Extracted material –
--

Lemma proposeProof_ok kn keygenid proofs :
  proposeProof kn keygenid = Ok proofs -> proof_ok kn keygenid proofs.
Proof.
  unfold proposeProof. destruct (knKeygenStore kn !! keygenid) as [[kg|]|] eqn:E; [|done..].
  destruct (kgCbar kg) as [|row Cbar] eqn:Ec; [done|]. rewrite <-Ec.
  destruct (kgCStore kg !! _) as [c|] eqn:Es; [|done]. intros (C00 & _ & [= <-])%bind_Ok.
  exists kg, c. split_and!; [done|done|by rewrite Ec|]. intros nid. unfold SignedTextToProposeProof.
  rewrite lookup_fmap.
  assert (forall o : option SignedText, ppSignedTextDetails <$> ((fun text => mkProposeProof text C00) <$> o) = o)
    as Ho by (by intros []). apply Ho.
Qed.

(** A keygen that has a commitment has counted K+T ready messages for it. *)
Definition cbar_ok (net : NodeNetwork) (kg : Keygen) : Prop :=
  kgCbar kg <> [] -> exists c, kgCStore kg !! GetCIDFromPointMatrix (kgCbar kg) = Some c /\ netK net + netT net <= cRC c.

Lemma stored_bars_RC `{MapRange} reach c c' : stored_bars reach c c' -> cRC c' = cRC c /\ cC c' = cC c.
Proof.
  intros [[_ ->]|[_ (site & [[_ ->]|E])]]; [done..|]. unfold interpolateBars in E. by res_inv.
Qed.

(** Another record for a commitment counts no fewer. *)
Lemma cbar_ok_set net kg kg' C c : cbar_ok net kg -> kgCbar kg' = kgCbar kg ->
  kgCStore kg' = <[GetCIDFromPointMatrix C := c]> (kgCStore kg) ->
  cRC (default (newC (GetCIDFromPointMatrix C) C) (kgCStore kg !! GetCIDFromPointMatrix C)) <= cRC c -> cbar_ok net kg'.
Proof.
  intros Hok Eb Es Hc Hne. rewrite Eb in *. destruct (Hok Hne) as (c0 & H0 & H1). rewrite Es.
  destruct (decide (GetCIDFromPointMatrix C = GetCIDFromPointMatrix (kgCbar kg))) as [E|Hn].
  - rewrite E, lookup_insert_eq. exists c. split; [done|]. rewrite E, H0 in Hc. simpl in Hc. lia.
  - rewrite lookup_insert_ne by done. by exists c0.
Qed.

Lemma echo_cbar `{MapRange} net kn msg kg sender kg' acts st :
  cbar_ok net kg -> processEchoMessage kn msg kg sender = (kg', acts, st) -> cbar_ok net kg'.
Proof.
  intros Hok [->|(_ & _ & c & -> & Hb)]%processEcho_stored; [done|]. apply stored_bars_RC in Hb as [HR _].
  apply (cbar_ok_set net kg _ (ecC msg) c); [done..|]. rewrite HR. simpl. lia.
Qed.

(** What finishing does to the commitment. *)
Lemma finishKeygen_Cbar kn kg cID c kg' acts st : finishKeygen kn kg cID c = (kg', acts, st) ->
  kgCStore kg' = <[cID := c]> (kgCStore kg) /\ (kgCbar kg' = kgCbar kg \/ kgCbar kg' = cC c).
Proof.
  unfold finishKeygen, run, emit. repeat (case_match; simplify_eq); intros [= <- _ _]; simpl; auto.
Qed.

Lemma sendReady_Cbar `{MapRange} site kn kg cID c kg' acts st : sendReady site kn kg cID c = (kg', acts, st) ->
  exists c', kgCStore kg' = <[cID := c']> (kgCStore kg) /\ kgCbar kg' = kgCbar kg /\ cRC c' = cRC c.
Proof.
  intros [(-> & _)|(c' & E & -> & _)]%sendReady_cases; [by exists c|]. exists c'. split_and!; [done..|].
  unfold interpolateBars in E. by res_inv.
Qed.

Lemma ready_cbar `{MapRange, !MapRangeLaws} net kn msg kg sender kg' acts st :
  knCurrNodes kn = net -> kg_ok net kg -> cbar_ok net kg ->
  processReadyMessage kn msg kg sender = (kg', acts, st) -> cbar_ok net kg'.
Proof.
  intros Hkn [Es Hinv] Hok [[-> _]|(_ & _ & _ & _ & Hcase)]%processReady_cases; [done|]. rewrite Hkn in Hcase. cbv zeta in Hcase.
  assert (cRC (readied kg msg sender) = cRC (default (newC (GetCIDFromPointMatrix (rdC msg)) (rdC msg))
    (kgCStore kg !! GetCIDFromPointMatrix (rdC msg))) + 1) as HR by done.
  destruct Hcase as [(_ & _ & -> & _)|[(_ & Hf & Hfin)|(_ & Hsend)]].
  - apply (cbar_ok_set net kg _ (rdC msg) (readied kg msg sender)); [done..|lia].
  - apply finishKeygen_Cbar in Hfin as [Hs [Hb|Hb]].
    + apply (cbar_ok_set net kg _ (rdC msg) (readied kg msg sender)); [done..|lia].
    + intros _. pose proof (ci_cid _ _ _ _ _ _ (c_core_start net _ _ kg Es (rdC msg) Hinv eq_refl eq_refl)) as Hc.
      assert (GetCIDFromPointMatrix (kgCbar kg') = GetCIDFromPointMatrix (rdC msg)) as -> by (by rewrite Hb).
      rewrite Hs, lookup_insert_eq. eexists. split; [done|]. lia.
  - apply sendReady_Cbar in Hsend as (c' & Hs & Hb & Hc).
    apply (cbar_ok_set net kg _ (rdC msg) c'); [done..|lia].
Qed.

--

What needs to be done –
Give back every line of the data exactly as it was written.

Expected answer –
Lemma proposeProof_ok kn keygenid proofs :
  proposeProof kn keygenid = Ok proofs -> proof_ok kn keygenid proofs.
Proof.
  unfold proposeProof. destruct (knKeygenStore kn !! keygenid) as [[kg|]|] eqn:E; [|done..].
  destruct (kgCbar kg) as [|row Cbar] eqn:Ec; [done|]. rewrite <-Ec.
  destruct (kgCStore kg !! _) as [c|] eqn:Es; [|done]. intros (C00 & _ & [= <-])%bind_Ok.
  exists kg, c. split_and!; [done|done|by rewrite Ec|]. intros nid. unfold SignedTextToProposeProof.
  rewrite lookup_fmap.
  assert (forall o : option SignedText, ppSignedTextDetails <$> ((fun text => mkProposeProof text C00) <$> o) = o)
    as Ho by (by intros []). apply Ho.
Qed.

(** A keygen that has a commitment has counted K+T ready messages for it. *)
Definition cbar_ok (net : NodeNetwork) (kg : Keygen) : Prop :=
  kgCbar kg <> [] -> exists c, kgCStore kg !! GetCIDFromPointMatrix (kgCbar kg) = Some c /\ netK net + netT net <= cRC c.

Lemma stored_bars_RC `{MapRange} reach c c' : stored_bars reach c c' -> cRC c' = cRC c /\ cC c' = cC c.
Proof.
  intros [[_ ->]|[_ (site & [[_ ->]|E])]]; [done..|]. unfold interpolateBars in E. by res_inv.
Qed.

(** Another record for a commitment counts no fewer. *)
Lemma cbar_ok_set net kg kg' C c : cbar_ok net kg -> kgCbar kg' = kgCbar kg ->
  kgCStore kg' = <[GetCIDFromPointMatrix C := c]> (kgCStore kg) ->
  cRC (default (newC (GetCIDFromPointMatrix C) C) (kgCStore kg !! GetCIDFromPointMatrix C)) <= cRC c -> cbar_ok net kg'.
Proof.
  intros Hok Eb Es Hc Hne. rewrite Eb in *. destruct (Hok Hne) as (c0 & H0 & H1). rewrite Es.
  destruct (decide (GetCIDFromPointMatrix C = GetCIDFromPointMatrix (kgCbar kg))) as [E|Hn].
  - rewrite E, lookup_insert_eq. exists c. split; [done|]. rewrite E, H0 in Hc. simpl in Hc. lia.
  - rewrite lookup_insert_ne by done. by exists c0.
Qed.

Lemma echo_cbar `{MapRange} net kn msg kg sender kg' acts st :
  cbar_ok net kg -> processEchoMessage kn msg kg sender = (kg', acts, st) -> cbar_ok net kg'.
Proof.
  intros Hok [->|(_ & _ & c & -> & Hb)]%processEcho_stored; [done|]. apply stored_bars_RC in Hb as [HR _].
  apply (cbar_ok_set net kg _ (ecC msg) c); [done..|]. rewrite HR. simpl. lia.
Qed.

(** What finishing does to the commitment. *)
Lemma finishKeygen_Cbar kn kg cID c kg' acts st : finishKeygen kn kg cID c = (kg', acts, st) ->
  kgCStore kg' = <[cID := c]> (kgCStore kg) /\ (kgCbar kg' = kgCbar kg \/ kgCbar kg' = cC c).
Proof.
  unfold finishKeygen, run, emit. repeat (case_match; simplify_eq); intros [= <- _ _]; simpl; auto.
Qed.

Lemma sendReady_Cbar `{MapRange} site kn kg cID c kg' acts st : sendReady site kn kg cID c = (kg', acts, st) ->
  exists c', kgCStore kg' = <[cID := c']> (kgCStore kg) /\ kgCbar kg' = kgCbar kg /\ cRC c' = cRC c.
Proof.
  intros [(-> & _)|(c' & E & -> & _)]%sendReady_cases; [by exists c|]. exists c'. split_and!; [done..|].
  unfold interpolateBars in E. by res_inv.
Qed.

Lemma ready_cbar `{MapRange, !MapRangeLaws} net kn msg kg sender kg' acts st :
  knCurrNodes kn = net -> kg_ok net kg -> cbar_ok net kg ->
  processReadyMessage kn msg kg sender = (kg', acts, st) -> cbar_ok net kg'.
Proof.
  intros Hkn [Es Hinv] Hok [[-> _]|(_ & _ & _ & _ & Hcase)]%processReady_cases; [done|]. rewrite Hkn in Hcase. cbv zeta in Hcase.
  assert (cRC (readied kg msg sender) = cRC (default (newC (GetCIDFromPointMatrix (rdC msg)) (rdC msg))
    (kgCStore kg !! GetCIDFromPointMatrix (rdC msg))) + 1) as HR by done.
  destruct Hcase as [(_ & _ & -> & _)|[(_ & Hf & Hfin)|(_ & Hsend)]].
  - apply (cbar_ok_set net kg _ (rdC msg) (readied kg msg sender)); [done..|lia].
  - apply finishKeygen_Cbar in Hfin as [Hs [Hb|Hb]].
    + apply (cbar_ok_set net kg _ (rdC msg) (readied kg msg sender)); [done..|lia].
    + intros _. pose proof (ci_cid _ _ _ _ _ _ (c_core_start net _ _ kg Es (rdC msg) Hinv eq_refl eq_refl)) as Hc.
      assert (GetCIDFromPointMatrix (kgCbar kg') = GetCIDFromPointMatrix (rdC msg)) as -> by (by rewrite Hb).
      rewrite Hs, lookup_insert_eq. eexists. split; [done|]. lia.
  - apply sendReady_Cbar in Hsend as (c' & Hs & Hb & Hc).
    apply (cbar_ok_set net kg _ (rdC msg) c'); [done..|lia].
Qed.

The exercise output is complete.